Argentina sigue haciendo historia en el Mundial U19 de Letonia. En cuartos de final venció a Croacia por 81-76 y mañana enfrentará a Serbia en semifinales. Rusia y Lituania van por el otro lado del cuadro.
Los chicos argentinos hicieron que la primera mitad del partido pareciera sencilla, ante un equipo croata que venía de derrotar a Estados Unidos. En el primer cuarto, los dirigidos por Enrique Tolcachier sacaron una diferencia de diez puntos, apoyados por el enorme partido que jugó el pivote Marcos Delia. El juvenil de Boca Juniors marcó 16 puntos, además de enfrentar sin ningún problemas a los duros y altos rivales, como Dario Saric (17 años, 2,07 metros de altura).

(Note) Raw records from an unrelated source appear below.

(* ===== verification/RedisClient.v ===== *)
(** * The redis client ([pkg/client/redis/client.go])

    Commands to the redis servers and sentinels and the parsing of their
    answers. The connection is the library's; a command carries the options of
    the client it is sent through. A failed type assertion on an answer and an
    index out of range are panics. *)

From S2P Require Import Prelude GoStd Corev1 Api Util Effects.

Definition sentinelsNumberLiteral : string := "sentinels=".
Definition sentinelStatusLiteral : string := "status=".
Definition redisMasterHostLiteral : string := "master_host:".
Definition redisRoleMaster : string := "role:master".
Definition redisPort : string := "6379".
Definition sentinelPort : string := "26379".
Definition masterName : string := "mymaster".
Definition defaultDownAfterMilliseconds : string := "5000".
Definition defaultFailovertimeout : string := "3000".
Definition defaultParallelSyncs : string := "2".

(** The compiled patterns: a literal, then a captured run of one class. *)
Definition sentinelNumberRE : string -> option string :=
  find_submatch sentinelsNumberLiteral class_digit.
Definition sentinelStatusRE : string -> option string :=
  find_submatch sentinelStatusLiteral class_lower.
Definition redisMasterHostRE : string -> option string :=
  find_submatch redisMasterHostLiteral class_host.

(** The error of [strconv.Atoi]. *)
Definition atoi_error (s : string) (e : NumError) : error :=
  errors_New ("strconv.Atoi: parsing " ^^ dquote ^^ s ^^ dquote ^^ ": " ^^
    match e with ErrSyntax => "invalid syntax" | ErrRange => "value out of range" end).

(** A sentinel is spoken to without the password. *)
Definition setOptions (ip port : string) (auth : AuthConfig) : Options :=
  let passwd := auth_Password auth in
  let passwd := if (port =? sentinelPort)%string then "" else passwd in
  mkOptions (JoinHostPort ip port) passwd 0.

Definition isSentinelReady (info : string) : option error :=
  match sentinelStatusRE info with
  | Some s => if (s =? "ok")%string then None else Some (errors_New "sentinel not ready")
  | None => Some (errors_New "sentinel not ready")
  end.

Definition GetNumberSentinelsInMemory (ip : string) (auth : AuthConfig) : prog (result Z) :=
  let options := setOptions ip sentinelPort auth in
  let? info := act (StringCmd options ["info"; "sentinel"]) in
  match isSentinelReady info with
  | Some err2 => fail err2
  | None =>
      match sentinelNumberRE info with
      | None => fail (errors_New "seninel regex not found")
      | Some digits =>
          match Atoi digits with
          | inl e => fail (atoi_error digits e)
          | inr nSentinels => ok (int32 nSentinels)
          end
      end
  end.

(** The loop over the fields of a slave's description, two at a time. *)
Fixpoint slave_field (name : string) (slaveInfo : list value) : option string :=
  match slaveInfo with
  | x :: y :: rest =>
      match x with
      | VString s =>
          if (s =? name)%string
          then match y with VString v => Some v | _ => None end
          else slave_field name rest
      | _ => None
      end
  | _ => Some ""
  end.

Definition slaveInfoFieldByName (name : string) (slaveInfoBlob : value) : prog string :=
  match slaveInfoBlob with
  | VArray slaveInfo => or_panic (slave_field name slaveInfo)
  | _ => Panic
  end.

Fixpoint count_slaves (nSlaves : Z) (slaveInfoBlobs : list value) : prog Z :=
  match slaveInfoBlobs with
  | [] => Ret nSlaves
  | blob :: rest =>
      let* slavePriority := slaveInfoFieldByName "slave-priority" blob in
      count_slaves (if (slavePriority =? "0")%string then nSlaves - 1 else nSlaves) rest
  end.

Definition GetNumberSentinelSlavesInMemory (ip : string) (auth : AuthConfig) : prog (result Z) :=
  let options := setOptions ip sentinelPort auth in
  let? info := act (StringCmd options ["info"; "sentinel"]) in
  match isSentinelReady info with
  | Some err => fail err
  | None =>
      let? slaveInfoBlobs := act (SliceCmd options ["sentinel"; "slaves"; masterName]) in
      let* nSlaves := count_slaves (Z.of_nat (length slaveInfoBlobs)) slaveInfoBlobs in
      ok (int32 nSlaves)
  end.

Definition ResetSentinel (ip : string) (auth : AuthConfig) : prog (result unit) :=
  let options := setOptions ip sentinelPort auth in
  let? _ := act (IntCmd options ["SENTINEL"; "reset"; "*"]) in
  ok tt.

(** The master of the server, or the empty string when it names none. *)
Definition GetSlaveMasterIP (ip : string) (auth : AuthConfig) : prog (result string) :=
  let options := setOptions ip redisPort auth in
  let? info := act (StringCmd options ["info"; "replication"]) in
  match redisMasterHostRE info with
  | None => ok ""
  | Some host => ok host
  end.

Definition IsMaster (ip : string) (auth : AuthConfig) : prog (result bool) :=
  let options := setOptions ip redisPort auth in
  let? info := act (StringCmd options ["info"; "replication"]) in
  ok (Contains info redisRoleMaster).

Definition MonitorRedis (ip monitor quorum : string) (auth : AuthConfig) : prog (result unit) :=
  let options := setOptions ip sentinelPort auth in
  (* the result of the removal is not looked at *)
  let* _ := act (BoolCmd options ["SENTINEL"; "REMOVE"; masterName]) in
  let? _ := act (BoolCmd options ["SENTINEL"; "MONITOR"; masterName; monitor; redisPort; quorum]) in
  let? _ :=
    (if negb (auth_Password auth =? "")%string
     then let? _ := act (StatusCmd options
            ["SENTINEL"; "SET"; masterName; "auth-pass"; auth_Password auth]) in ok tt
     else ok tt) in
  let? _ := act (StatusCmd options
    ["SENTINEL"; "SET"; masterName; "down-after-milliseconds"; defaultDownAfterMilliseconds]) in
  let? _ := act (StatusCmd options
    ["SENTINEL"; "SET"; masterName; "failover-timeout"; defaultFailovertimeout]) in
  let? _ := act (StatusCmd options
    ["SENTINEL"; "SET"; masterName; "parallel-syncs"; defaultParallelSyncs]) in
  ok tt.

Definition MakeMaster (ip : string) (auth : AuthConfig) : prog (result unit) :=
  let options := setOptions ip redisPort auth in
  let? _ := act (StatusCmd options ["slaveof"; "NO"; "ONE"]) in
  ok tt.

Definition MakeSlaveOf (ip masterIP : string) (auth : AuthConfig) : prog (result unit) :=
  let options := setOptions ip redisPort auth in
  let? _ := act (StatusCmd options ["slaveof"; masterIP; redisPort]) in
  ok tt.

Definition GetSentinelMonitor (ip : string) (auth : AuthConfig) : prog (result string) :=
  let options := setOptions ip sentinelPort auth in
  let? res := act (SliceCmd options ["SENTINEL"; "master"; masterName]) in
  match res !! 3%nat with
  | Some (VString masterIP) => ok masterIP
  | _ => Panic
  end.

Definition applySentinelConfig (parameter value : string) (rClient : Options) : prog (result unit) :=
  let? _ := act (StatusCmd rClient ["SENTINEL"; "set"; masterName; parameter; value]) in
  ok tt.

Definition applyRedisConfig (parameter value : string) (rClient : Options) : prog (result unit) :=
  let? _ := act (StatusCmd rClient ["config"; "set"; parameter; value]) in
  ok tt.

Definition getConfigParameters (config : string) : error + string * string :=
  match Split config " " with
  | p :: w :: ws => inr (p, Join (w :: ws) " ")
  | _ => inl (errors_New ("configuration '" ^^ config ^^ "' malformed"))
  end.

Definition SetCustomSentinelConfig (ip : string) (configs : list string) (auth : AuthConfig)
    : prog (result unit) :=
  let options := setOptions ip sentinelPort auth in
  for_each configs (fun config =>
    match getConfigParameters config with
    | inl err => fail err
    | inr (param, value) => applySentinelConfig param value options
    end).

Definition SetCustomRedisConfig (ip : string) (configs : StringMap) (auth : AuthConfig)
    : prog (result unit) :=
  let options := setOptions ip redisPort auth in
  let* settings := range_map configs in
  for_each settings (fun kv => applyRedisConfig kv.1 kv.2 options).

(** The loop over the answer, keys and values alternating. *)
Fixpoint config_pairs (valMap : StringMap) (val : list value) : option StringMap :=
  match val with
  | [] => Some valMap
  | VString k :: VString v :: rest => config_pairs (<[k := v]> valMap) rest
  | _ => None
  end.

Definition GetAllRedisConfig (rClient : Options) : prog (result StringMap) :=
  let? val := act (SliceCmd rClient ["config"; "get"; "*"]) in
  let* valMap := or_panic (config_pairs ∅ val) in
  ok valMap.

Otra virtud que viene demostrando Argentina es el lanzamiento de tres puntos. En los momentos calientes aparecieron el alero Patricio Garino, el escolta Carlos Paredes y el base Luciano Massarelli. Así el seleccionado nacional se fue al descanso ganando 46-32.
El asunto parecia liquidado. Pero tratándose de Croacia nunca hay que dar el partido por muerto. En el tercer parcial empezó a aparecer el talento croata para achicar la distancia en el marcador y ponerse a cinco (59-54).
El talento de Saric, en quien basaron casi todo el juego ofensivo, ponía en partido al conjunto europeo. El basquetbolista del BC Zagreb fue el goleador del partido con 25 puntos. Pero el básquet es un deporte de equipo, y los compañeros del pivote eslavo no lo ayudaron.
Promediando el último cuarto, Croacia llegó a estar dos puntos por debajo pero cuando parecía que el partido cambiaba de rumbo aparecieron las bombas argentinas. Garino fue la clave en ese rubro, con 5 de 7 lanzamientos convertidos. Ante cada reacción rival, los argentinos respondían con el tiro externo.
El final fue puro festejo argentino. Ahora se viene otro país que tiene al básquetbol como parte esencial de su cultura: Serbia, que le ganó ampliamente a Australia, el rival con el que había sufrido Argentina en el debut mundialista. Tampoco está el tan temido Estados Unidos, derrotado por Rusia. Los rusos perdieron con la selección en la segunda fase. También está Lituania, otra potencia mundial.
La actuación de esta camada puede dejar tranquilos a los que se preocupan por el recambio de la Generación Dorada. Estos chicos intentarán repetir lo que hicieron los históricos: dejar bin alto el prestigio del deporte argentino, en las victorias y en las derrotas.